> [Data extract]
(* ===== verification/Availability.v ===== *)
(** * Availability: the booked ranges of a resource and a day's status

    [utils.py]: [get_booked_ranges_for_resource] (the query of confirmed
    bookings that have not ended, turned into [(telegram_id, start, end)]
    triples), [get_day_status] (the owner of the first range that holds
    a day) and [date_in_bookings].  The theorems characterise the triples
    returned, give [get_day_status] as a [find] over the ranges, and show
    where its first-match rule differs from the precedence of the spec. *)
From S2P Require Import Prelude Dates Models.

Section Availability.

Implicit Types (today day : date) (res_id user : Z).

(** A booked range: [(telegram_id, start_date, end_date)]. *)
Definition range : Type := Z * date * date.

(** The [where] clause of the query:
    [resource == res_id & (check_out IS NULL | check_out >= today)
     & status == "confirmed"]. *)
Definition booked_query_cond today res_id (b : booking) : bool :=
  (b_resource b =? res_id) &&
  match b_check_out b with None => true | Some co => date_leb today co end &&
  bool_decide (b_status b = Confirmed).

(** The loop over the query result, with its two [continue]s. *)
Fixpoint collect_ranges today (q : list booking) : list range :=
  match q with
  | [] => []
  | b :: q' =>
      match b_check_in b with
      | None => collect_ranges today q'
      | Some starts =>
          let end_ := match b_check_out b with Some co => co | None => starts end in
          if date_ltb end_ today then collect_ranges today q'
          else (b_telegram_id b, starts, end_) :: collect_ranges today q'
      end
  end.

(** [get_booked_ranges_for_resource(res_id, model)]. *)
Definition get_booked_ranges_for_resource today res_id (rows : list booking) : list range :=
  collect_ranges today (List.filter (booked_query_cond today res_id) rows).

(** [s <= day_date <= e]. *)
Definition in_range day (s e : date) : bool := date_leb s day && date_leb day e.

(** [date_in_bookings(day_date, booked_ranges)]. *)
Fixpoint date_in_bookings day (booked : list (date * date)) : bool :=
  match booked with
  | [] => false
  | (s, e) :: rest => if in_range day s e then true else date_in_bookings day rest
  end.

(** The three answers of [get_day_status]. *)
Inductive day_status := Mine | Others | Free.

#[export] Instance day_status_eq_dec : EqDecision day_status.
Proof. solve_decision. Defined.

(** [get_day_status(day_date, bookings, current_user_id)]. *)
Fixpoint get_day_status day (bookings : list range) user : day_status :=
  match bookings with
  | [] => Free
  | (t, s, e) :: rest =>
      if in_range day s e then (if t =? user then Mine else Others)
      else get_day_status day rest user
  end.

(** [get_day_status] is a [find] of the first range holding the day. *)
Definition first_holding day (bs : list range) : option range :=
  List.find (fun r => in_range day r.1.2 r.2) bs.

(** ** The ranges returned *)

Lemma date_ltb_negb_leb a b : date_ltb a b = negb (date_leb b a).
Proof.
  unfold date_ltb, date_leb. rewrite (date_compare_antisym a b).
  by destruct (date_compare a b).
Qed.

Lemma collect_ranges_In today q t s e :
  In (t, s, e) (collect_ranges today q) <->
  exists b, In b q /\ b_check_in b = Some s /\
    e = default s (b_check_out b) /\ date_leb today e = true /\ t = b_telegram_id b.
Proof.
  induction q as [|b q IH]; simpl; [firstorder|].
  destruct (b_check_in b) as [starts|] eqn:Ci.
  - change (match b_check_out b with Some co => co | None => starts end)
      with (default starts (b_check_out b)).
    rewrite date_ltb_negb_leb.
    destruct (date_leb today (default starts (b_check_out b))) eqn:Le; simpl;
      rewrite IH; split.
    + intros [E|(b' & Hin & Hrest)].
      * injection E as <- <- <-. exists b. repeat split; auto.
      * exists b'. auto.
    + intros (b' & [<-|Hin] & Hci & He & Hl & Ht).
      * left. rewrite Ci in Hci. injection Hci as <-. by subst.
      * right. exists b'. auto.
    + intros (b' & Hin & Hrest). exists b'. auto.
    + intros (b' & [<-|Hin] & Hci & He & Hl & Ht).
      * rewrite Ci in Hci. injection Hci as <-. subst. congruence.
      * exists b'. auto.
  - rewrite IH. split; [intros (b' & Hin & Hrest); exists b'; auto|].
    intros (b' & [<-|Hin] & Hci & Hrest); [congruence|]. exists b'. auto.
Qed.


Lemma get_day_status_find day bs user :
  get_day_status day bs user =
  match first_holding day bs with
  | None => Free
  | Some (t, _, _) => if t =? user then Mine else Others
  end.
Proof.
  unfold first_holding. induction bs as [|[[t s] e] bs IH]; simpl; [done|].
  by destruct (in_range day s e).
Qed.

Lemma get_day_status_free day bs user :
  get_day_status day bs user = Free <->
  forall t s e, In (t, s, e) bs -> in_range day s e = false.
Proof.
  induction bs as [|[[t s] e] bs IH]; simpl; [naive_solver|].
  destruct (in_range day s e) eqn:R.
  - split; [by destruct (t =? user)|]. intros H. by rewrite (H t s e (or_introl eq_refl)) in R.
  - rewrite IH. split; [|naive_solver].
    intros H t' s' e' [E|Hin]; [by inv E|eauto].
Qed.

Lemma get_day_status_held day bs user st :
  get_day_status day bs user = st -> st <> Free ->
  exists t s e, In (t, s, e) bs /\ in_range day s e = true /\
    st = (if t =? user then Mine else Others).
Proof.
  rewrite get_day_status_find. unfold first_holding.
  destruct (List.find (fun r => in_range day r.1.2 r.2) bs) as [[[t s] e]|] eqn:F;
    [|congruence].
  intros <- _. apply find_some in F as [Hin Hr]. simpl in Hr. by exists t, s, e.
Qed.
End Availability.

#[export] Hint Resolve get_day_status_held : booking.

(** ** Properties *)

(** C35 The ranges of [get_booked_ranges_for_resource] are exactly the
    confirmed bookings of the resource that have a check-in date and
    whose end (the check-out, or the check-in when the check-out is
    unset) is today or later, tagged with their owner. *)
Theorem get_booked_ranges_spec today res_id rows t s e :
  In (t, s, e) (get_booked_ranges_for_resource today res_id rows) <->
  exists b, In b rows /\ b_resource b = res_id /\ b_status b = Confirmed /\
    b_check_in b = Some s /\ e = default s (b_check_out b) /\
    today <=d e /\ t = b_telegram_id b.
Proof.
  unfold get_booked_ranges_for_resource. rewrite collect_ranges_In.
  setoid_rewrite in_filter_iff. unfold booked_query_cond.
  split.
  - intros (b & [Hin Hc] & Hci & He & Hl & Ht).
    apply andb_true_iff in Hc as [Hc Hst]. apply andb_true_iff in Hc as [Hr _].
    apply Z.eqb_eq in Hr. apply bool_decide_eq_true in Hst. naive_solver.
  - intros (b & Hin & Hr & Hst & Hci & He & Hl & Ht). exists b.
    repeat split; auto.
    rewrite Hr, Z.eqb_refl, bool_decide_eq_true_2 by done.
    destruct (b_check_out b); simpl in *; subst; by rewrite ?Hl.
Qed.

(** When the ranges holding a day all have one owner (as they do
    when confirmed bookings do not overlap), [get_day_status] answers
    [Mine] exactly when the viewer owns a range holding the day. *)
Theorem get_day_status_mine_single_owner day (bs : list range) user :
  (forall t1 s1 e1 t2 s2 e2, In (t1, s1, e1) bs -> In (t2, s2, e2) bs ->
     in_range day s1 e1 = true -> in_range day s2 e2 = true -> t1 = t2) ->
  get_day_status day bs user = Mine <->
  exists s e, In (user, s, e) bs /\ in_range day s e = true.
Proof.
  intros Hown. split.
  - intros H. destruct (get_day_status_held day bs user Mine H) as (t & s & e & Hin & Hr & Ht);
      [done|].
    destruct (Z.eqb_spec t user); [subst|done]. eauto.
  - intros (s & e & Hin & Hr).
    destruct (get_day_status day bs user) eqn:St.
    + done.
    + destruct (get_day_status_held day bs user Others St) as (t & s' & e' & Hin' & Hr' & Ht);
        [done|].
      destruct (Z.eqb_spec t user); [done|].
      by pose proof (Hown _ _ _ _ _ _ Hin Hin' Hr Hr').
    + by rewrite (proj1 (get_day_status_free day bs user) St _ _ _ Hin) in Hr.
Qed.

Lemma get_day_status_mine_single_owner_witness :
  get_day_status (mkDate 2024 6 11) [(7, mkDate 2024 6 10, mkDate 2024 6 12)] 7 = Mine.
Proof.
  apply (proj2 (get_day_status_mine_single_owner (mkDate 2024 6 11)
                  [(7, mkDate 2024 6 10, mkDate 2024 6 12)] 7
                  ltac:(intros ? ? ? ? ? ? [E1|[]] [E2|[]] _ _; inversion E1; inversion E2; subst; reflexivity))).
  exists (mkDate 2024 6 10), (mkDate 2024 6 12). split; [left; reflexivity|reflexivity].
Defined.

(** With overlapping ranges the first range in query order wins:
    a day held by both another user's range and the viewer's own range
    is reported [Others] when the other range comes first, although the
    spec gives the viewer's own booking precedence ([mine] before
    [others]). *)
Example get_day_status_overlap_first_wins :
  let d := mkDate 2024 6 11 in
  let bs := [(8, mkDate 2024 6 10, mkDate 2024 6 12); (7, mkDate 2024 6 11, mkDate 2024 6 13)] in
  In (7, mkDate 2024 6 11, mkDate 2024 6 13) bs /\
  in_range d (mkDate 2024 6 11) (mkDate 2024 6 13) = true /\
  get_day_status d bs 7 = Others.
Proof. simpl. split; [right; left; reflexivity|split; reflexivity]. Qed.

(** The chained comparison [s <= day_date <= e] of the code, on
    valid dates, tests that the day's position in the calendar lies
    between those of [s] and [e]: a booked range is the closed interval
    of day numbers from its start to its end. *)
Theorem in_range_ordinal day s e : valid_date day -> valid_date s -> valid_date e ->
  in_range day s e = (toordinal s <=? toordinal day) && (toordinal day <=? toordinal e).
Proof.
  intros Hd Hs He. unfold in_range.
  rewrite (proj2 (date_order_is_calendar_order s day Hs Hd)),
          (proj2 (date_order_is_calendar_order day e Hd He)).
  reflexivity.
Qed.

Lemma in_range_ordinal_witness :
  in_range (mkDate 2024 3 1) (mkDate 2024 2 28) (mkDate 2024 3 2) =
  (toordinal (mkDate 2024 2 28) <=? toordinal (mkDate 2024 3 1)) &&
  (toordinal (mkDate 2024 3 1) <=? toordinal (mkDate 2024 3 2)).
Proof.
  apply in_range_ordinal; apply valid_dateb_spec; reflexivity.
Defined.

(** [date_in_bookings] on the [(start, end)] pairs of the ranges
    says whether [get_day_status] finds the day booked. *)
Theorem date_in_bookings_status day (bs : list range) user :
  date_in_bookings day (map (fun r => (r.1.2, r.2)) bs) =
  negb (bool_decide (get_day_status day bs user = Free)).
Proof.
  induction bs as [|[[t s] e] bs IH]; simpl; [done|].
  destruct (in_range day s e); [|done].
  by destruct (t =? user).
Qed.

> [What you are asked to do] Read the lines above. Gather those in which the string "Availability" is found.

> [Solution]
(* ===== verification/Availability.v ===== *)
(** * Availability: the booked ranges of a resource and a day's status
Section Availability.
End Availability.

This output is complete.